In an interview, Capt. Robert McCullough, a spokesperson for the agency, said the full cost of replacing the dog would have totaled $14,000 to $16,000, all things considered. McCullough confirmed the agency had offered to sell Rio to Thames, saying it had given him two months to decide.
But at the end of May, another member of DNR’s Canine Team, a Laborador retriever named Blue, suffered a medical emergency and died suddenly. At that point, the agency made the decision that Thames’ dog was needed to take Blue’s place, McCullough said.
The dog belongs to the state, he said.
“It’s not a truck or a boat, but it’s state property ... you can’t just get state property when you retire.”
For Lawson, allowing Thames to keep the dog at a fair price was just the right thing to do.
“I think the state of South Carolina can afford to do that for a 31-year veteran,” she said.
Lawson knows Thames harbors no ill-will toward the agency.
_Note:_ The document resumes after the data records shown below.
(** X10: without a column argument the earlier revision still reads the whole
    input and prints one newline, through the formatter, for every line,
    where [main.go] prints the usage text and reads nothing. *)
Theorem legacy_without_columns {E : regexp.Engine}
    (Fprintf0 : string -> string) separator useTabSeparator stdin separatorRegex :
  negb (String.eqb separator EmptyString) && useTabSeparator = false ->
  compile_separator (if useTabSeparator then tb else separator)
    = inl separatorRegex ->
  stdout (run_legacy_parsed Fprintf0 separator useTabSeparator [] stdin)
    = String.concat EmptyString (map (fun _ => Fprintf0 nl) (bufio.scan stdin).1)
  /\ scans (run_legacy_parsed Fprintf0 separator useTabSeparator [] stdin)
     = S (length (bufio.scan stdin).1)
  /\ run_parsed (flag.mkFlags separator useTabSeparator false) [] stdin
     = mkOutcome 1 usage_text [FlagDefaults] O.
Proof.
  intros Hboth Hre. unfold run_legacy_parsed. cbn [parse_columns].
  rewrite Hboth, Hre. destruct (bufio.scan stdin) as [lines [e|]];
    cbn [stdout scans fst]; rewrite scan_loop_legacy_none;
    repeat split; reflexivity.
Qed.

Lemma legacy_without_columns_witness :
  stdout (run_legacy_parsed (E := regexp.LiteralEngine) (fun f => f) "" false []
            (bufio.mkReader ("a b" +:+ nl +:+ "c d" +:+ nl) None))
  = nl +:+ nl.
Proof.
  refine (proj1 (legacy_without_columns (E := regexp.LiteralEngine) (fun f => f)
            "" false (bufio.mkReader ("a b" +:+ nl +:+ "c d" +:+ nl) None) None _ _)).
  - reflexivity.
  - reflexivity.
Defined.

(** ** Reading the output back *)

Module TabFacts.

Import utf8.

Lemma first_high x :
  0x80 <= x ->
  match first x with
  | One r => True
  | Multi sz lo hi => 0x80 <= lo
  end.
Proof.
  intros Hx. destruct (first x) as [r|sz lo hi] eqn:H; [exact I|].
  eapply FieldsFacts.first_lo, H.
Qed.

Lemma first_One_low x r : first x = One r -> x < 0x80 -> r = x.
Proof. intros H Hx. rewrite FieldsFacts.first_ascii in H by exact Hx. congruence. Qed.

Lemma first_Multi_high x sz lo hi : first x = Multi sz lo hi -> 0x80 <= x.
Proof.
  intros H. destruct (Z.lt_ge_cases x 0x80) as [Hlt|Hge]; [|exact Hge].
  rewrite FieldsFacts.first_ascii in H by exact Hlt. discriminate.
Qed.

Lemma high_byte b : (0x80 <=? Bytes.code b) = true <-> 0x80 <= Bytes.code b.
Proof. apply Z.leb_le. Qed.

Lemma not_cont_high b : not_cont b = false -> (0x80 <=? Bytes.code b) = true.
Proof.
  unfold not_cont. intros [H _]%orb_false_iff.
  apply Z.ltb_ge in H. now apply Z.leb_le.
Qed.
Definition ensure_empty_changeset (self : PartialUpdateRegisterImpl)
  : PartialUpdateRegisterImpl :=
  if negb (TileChangeset.has_dirty_chunks (tile_changeset (current_changeset self)))
  then self
  else commit_current_changeset self.

Definition can_construct (self : PartialUpdateRegisterImpl) (changeset_id : ChangesetID)
  : bool :=
  bool_decide (changeset_id >= first_changeset_id self).

(** The loop visits [history[index]] for [index] from
    [from_changeset - first_changeset_id] up to the end of the history, in
    order: the suffix of the history from that index.  The tile number is
    unused by the source. *)
Definition changed_tile_chunks_since (self : PartialUpdateRegisterImpl)
    (tile_number : TileNumber) (from_changeset : ChangesetID) : TileChangeset :=
  let chunk_x_len := Z.quot (image_width self) CHUNK_SIZE in
  let chunk_y_len := Z.quot (image_height self) CHUNK_SIZE in
  let changed_tiles := TileChangeset.init_chunks TileChangeset.empty chunk_x_len chunk_y_len in
  foldl (fun changed_tiles cs => TileChangeset.merge changed_tiles (tile_changeset cs))
        changed_tiles
        (drop (Z.to_nat (from_changeset - first_changeset_id self)) (history self)).

End PartialUpdateRegisterImpl.

(** ** The image and the C entry points *)

Module ImageTile.
Record t : Type := Build_t {
  tile_number : TileNumber;
}.
End ImageTile.

(** The part of [Image] the file reads and writes: the list of tiles and
    [runtime.partial_update_register], a nullable owning pointer. *)
Record Image : Type := Build_Image {
  tiles : list ImageTile.t;
  partial_update_register : option PartialUpdateRegisterImpl;
}.

(** Returns the register of the image, creating it on first use, together
    with the image that now holds it. *)
Definition image_partial_update_register_ensure (image : Image)
  : PartialUpdateRegisterImpl * Image :=
  match partial_update_register image with
  | None =>
      (PartialUpdateRegisterImpl.new,
       Build_Image (tiles image) (Some PartialUpdateRegisterImpl.new))
  | Some partial_update_register => (partial_update_register, image)
  end.

(** Write back the register mutated through the pointer. *)
Definition store_register (image : Image) (r : PartialUpdateRegisterImpl) : Image :=
  Build_Image (tiles image) (Some r).

Definition BKE_image_partial_update_create (image : Image) : PartialUpdateUserImpl :=
  PartialUpdateUserImpl.new.

(** [updated_regions.append_as(region)]. *)
Definition append_region (user_impl : PartialUpdateUserImpl) (r : PartialUpdateRegion)
  : PartialUpdateUserImpl :=
  Build_PartialUpdateUserImpl (user_last_changeset_id user_impl)
    (updated_regions user_impl ++ [r]).

(** Body of the [LISTBASE_FOREACH] loop of
    [BKE_image_partial_update_collect_changes] for one tile. *)
Definition collect_changes_of_tile (partial_updater : PartialUpdateRegisterImpl)
    (user_impl : PartialUpdateUserImpl) (tile : ImageTile.t) : PartialUpdateUserImpl :=
  let CHUNK_SIZE := PartialUpdateRegisterImpl.CHUNK_SIZE in
  let changed_chunks :=
    PartialUpdateRegisterImpl.changed_tile_chunks_since partial_updater
      (ImageTile.tile_number tile) (user_last_changeset_id user_impl) in
  (* Check if chunks of this tile are dirty. *)
  if negb (TileChangeset.has_dirty_chunks changed_chunks) then user_impl
  else
    (* Convert tiles in the changeset to rectangles that are dirty. *)
    foldl (fun user_impl chunk_y =>
             foldl (fun user_impl chunk_x =>
                      if negb (TileChangeset.is_chunk_dirty changed_chunks chunk_x chunk_y)
                      then user_impl
                      else
                        let region :=
                          Build_PartialUpdateRegion (ImageTile.tile_number tile)
                            (BLI_rcti_init
                               (chunk_x * CHUNK_SIZE) ((chunk_x + 1) * CHUNK_SIZE)
                               (chunk_y * CHUNK_SIZE) ((chunk_y + 1) * CHUNK_SIZE)) in
                        append_region user_impl region)
                   user_impl (seqZ 0 (chunk_x_len_ changed_chunks)))
          user_impl (seqZ 0 (chunk_y_len_ changed_chunks)).

Definition set_last_changeset_id (user_impl : PartialUpdateUserImpl) (id : ChangesetID)
  : PartialUpdateUserImpl :=
  Build_PartialUpdateUserImpl id (updated_regions user_impl).

Definition BKE_image_partial_update_collect_changes (image : Image)
    (user_impl : PartialUpdateUserImpl)
  : ePartialUpdateCollectResult * Image * PartialUpdateUserImpl :=
  let user_impl := PartialUpdateUserImpl.clear_updated_regions user_impl in
  let '(partial_updater, image) := image_partial_update_register_ensure image in
  let partial_updater := PartialUpdateRegisterImpl.ensure_empty_changeset partial_updater in
  let image := store_register image partial_updater in
  if negb (PartialUpdateRegisterImpl.can_construct partial_updater
             (user_last_changeset_id user_impl))
  then
    (PARTIAL_UPDATE_NEED_FULL_UPDATE, image,
     set_last_changeset_id user_impl (last_changeset_id partial_updater))
  else
    (* Check if there are changes since last invocation for the user. *)
    if bool_decide (user_last_changeset_id user_impl = last_changeset_id partial_updater)
    then (PARTIAL_UPDATE_NO_CHANGES, image, user_impl)
    else
      (* Collect changed tiles.  The cursor id is assigned after the loop,
         so every tile is queried with the id the call started with. *)
      let collected :=
        foldl (collect_changes_of_tile partial_updater) user_impl (tiles image) in
      (PARTIAL_UPDATE_CHANGES_AVAILABLE, image,
       set_last_changeset_id collected (last_changeset_id partial_updater)).

(** [r_region] is written only when a change is available. *)
Definition BKE_image_partial_update_get_next_change (user_impl : PartialUpdateUserImpl)
  : ePartialUpdateIterResult * option PartialUpdateRegion * PartialUpdateUserImpl :=
  match last (updated_regions user_impl) with
  | None => (PARTIAL_UPDATE_ITER_FINISHED, None, user_impl)
  | Some region =>
      (PARTIAL_UPDATE_ITER_CHANGE_AVAILABLE, Some region,
       Build_PartialUpdateUserImpl (user_last_changeset_id user_impl)
         (removelast (updated_regions user_impl)))
  end.

Definition BKE_image_partial_update_register_free (image : Image) : Image :=
  Build_Image (tiles image) None.

Definition BKE_image_partial_update_mark_region (image : Image) (image_buffer : ImBuf)
    (updated_region : rcti) : Image :=
  let '(partial_updater, image) := image_partial_update_register_ensure image in
  let partial_updater := PartialUpdateRegisterImpl.update_resolution partial_updater image_buffer in
  let partial_updater := PartialUpdateRegisterImpl.mark_region partial_updater updated_region in
  store_register image partial_updater.
(** * SCMLex hypergraph: builder and query engine

    A shallow embedding of [hypergraph/build_hypergraph.py] (class
    [SCMLexHypergraph]) and [hypergraph/query_hypergraph.py] (class
    [HypergraphQuery]), together with the properties of the graph builder
    and of the traversal queries.

    Conventions of the embedding:
    - a Python dict read with [d.get(k, default)] or tested with [k in d]
      is a record whose fields are options ([None] = key absent);
    - a number of the payload (a confidence, an impact, a strength) is the
      rational of [Q] that its JSON literal denotes; arithmetic on those
      numbers is given twice: on binary64 floats, as Python runs it
      ([compute_path_confidence_float]), and on the rationals themselves,
      without the rounding of the products ([compute_path_confidence]),
      for the results on order and on the worked scenario;
    - a raised exception is the left injection of a sum, threaded through
      the loops by a small error monad;
    - the [networkx.MultiDiGraph] is a finite map of node attribute bags
      plus the list of its edges in insertion order. *)

From Stdlib Require Import QArith Qround Lqa.
From Stdlib Require Import PrimFloat SpecFloat FloatOps FloatAxioms.
From stdpp Require Import gmap strings list fin_maps.

Close Scope Q_scope.
Local Open Scope string_scope.
Local Open Scope list_scope.

(** ** Exceptions and the error monad *)

Inductive exception : Type :=
  | KeyError (key : string)
  | NodeNotFound (node : string).

Definition result (A : Type) : Type := exception + A.

Definition raise {A} (e : exception) : result A := inl e.
Definition ok {A} (x : A) : result A := inr x.

#[export] Instance result_ret : MRet result := λ A x, inr x.
#[export] Instance result_bind : MBind result := λ A B k m,
  match m with
  | inl e => inl e
  | inr x => k x
  end.

(** [for x in l: s = f(s, x)], stopping at the first exception. *)
Fixpoint for_each {A S} (f : S → A → result S) (s : S) (l : list A) : result S :=
  match l with
  | [] => ok s
  | x :: l' => s' ← f s x; for_each f s' l'
  end.

(** [d[key]]: a missing key raises [KeyError]. *)
Definition getitem {A} (key : string) (v : option A) : result A :=
  match v with
  | Some x => ok x
  | None => raise (KeyError key)
  end.

(** [d.get(key, default)]. *)
Definition get {A} (v : option A) (default : A) : A :=
  match v with
  | Some x => x
  | None => default
  end.

(** ** The ingest payload (the JSON document read by [load_from_tuples]) *)

Record principle_dict := {
  p_node_id : option string;
  p_name : option string;
  p_description : option string;
  p_domains : option (list string);
  p_confidence : option Q;
  p_provenance : option string;
  p_inference_type : option string;
  p_application_context : option string
}.

Record rule_dict := {
  r_node_id : option string;
  r_level : option Z;
  r_name : option string;
  r_description : option string;
  r_jurisdiction : option string;
  r_legal_domain : option string;
  r_confidence : option Q;
  r_derived_from : option (list string);
  r_inference_type : option string
}.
The Facebook post, she said, was just an outlet for the hurt losing the dog caused him.
“Every day of their lives with DNR they got up and went to work together,” she said. “You can’t give him his partner? You can’t let [the dog] stay with him?”
There is one consolation, Lawson said.
Thames is going into the canine training business.
Rio won’t be the last dog he raises, she said.